(** * ipxbox: the DOSBox IPX-over-UDP server

    A shallow embedding of the two server programs of the repository and
    the properties of their packet paths:

    - [main]: the standalone server (package [main]): the 30-byte IPX
      header codec, address allocation, registration, unicast and
      broadcast forwarding, keepalive pings and the timeout sweep;
    - [server]: the server of package [server] (server.go), which binds
      every UDP peer to a node of a [network.Network] and sweeps its
      client table for keepalives and timeouts.

    Conventions. A Go [byte] is a [Z] in [0, 256) and a [uint16] a [Z] in
    [0, 65536); conversions and shifts write their wrap-around out. A
    [time.Time] is a [Z] (nanoseconds), a [time.Duration] as well. Pointers
    to [Client] objects are indices into a heap. The results of
    [time.Now()] and [rand.Intn] are read from oracles carried by the
    state; the order in which a [range] loop visits a map is a parameter. *)

From Stdlib Require Import ZArith Lia.
From stdpp Require Import gmap strings list fin_maps.

Local Open Scope Z_scope.

(** ** Go integer conversions and slices *)

(** [byte(x)] and [uint16(x)]: truncation to the low 8 / 16 bits. *)
Definition to_byte (x : Z) : Z := x mod 256.
Definition to_uint16 (x : Z) : Z := x mod 65536.

(** [b << n] where [b] has type [byte]: the result has type [byte] too. *)
Definition byte_shl (b : Z) (n : Z) : Z := to_byte (Z.shiftl b n).

(** [data[i]], for an index the caller has checked to be in range. *)
Definition idx (data : list Z) (i : nat) : Z := nth i data 0.

(** [data[lo:hi]]. *)
Definition slice (data : list Z) (lo hi : nat) : list Z :=
  take (hi - lo) (drop lo data).

(** The builtin [copy(dst, src)]: overwrites the first
    [min(len(dst), len(src))] elements of [dst]. *)
Fixpoint copy (dst src : list Z) : list Z :=
  match dst, src with
  | _ :: dst', s :: src' => s :: copy dst' src'
  | _, _ => dst
  end.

• • • • • • •

> **WORK ORDER**
Whatever appears in the listing should be copied exactly and completely.

> **RESULT OF THIS TASK**
(** * ipxbox: the DOSBox IPX-over-UDP server

    A shallow embedding of the two server programs of the repository and
    the properties of their packet paths:

    - [main]: the standalone server (package [main]): the 30-byte IPX
      header codec, address allocation, registration, unicast and
      broadcast forwarding, keepalive pings and the timeout sweep;
    - [server]: the server of package [server] (server.go), which binds
      every UDP peer to a node of a [network.Network] and sweeps its
      client table for keepalives and timeouts.

    Conventions. A Go [byte] is a [Z] in [0, 256) and a [uint16] a [Z] in
    [0, 65536); conversions and shifts write their wrap-around out. A
    [time.Time] is a [Z] (nanoseconds), a [time.Duration] as well. Pointers
    to [Client] objects are indices into a heap. The results of
    [time.Now()] and [rand.Intn] are read from oracles carried by the
    state; the order in which a [range] loop visits a map is a parameter. *)

From Stdlib Require Import ZArith Lia.
From stdpp Require Import gmap strings list fin_maps.

Local Open Scope Z_scope.

(** ** Go integer conversions and slices *)

(** [byte(x)] and [uint16(x)]: truncation to the low 8 / 16 bits. *)
Definition to_byte (x : Z) : Z := x mod 256.
Definition to_uint16 (x : Z) : Z := x mod 65536.

(** [b << n] where [b] has type [byte]: the result has type [byte] too. *)
Definition byte_shl (b : Z) (n : Z) : Z := to_byte (Z.shiftl b n).

(** [data[i]], for an index the caller has checked to be in range. *)
Definition idx (data : list Z) (i : nat) : Z := nth i data 0.

(** [data[lo:hi]]. *)
Definition slice (data : list Z) (lo hi : nat) : list Z :=
  take (hi - lo) (drop lo data).

(** The builtin [copy(dst, src)]: overwrites the first
    [min(len(dst), len(src))] elements of [dst]. *)
Fixpoint copy (dst src : list Z) : list Z :=
  match dst, src with
  | _ :: dst', s :: src' => s :: copy dst' src'
  | _, _ => dst
  end.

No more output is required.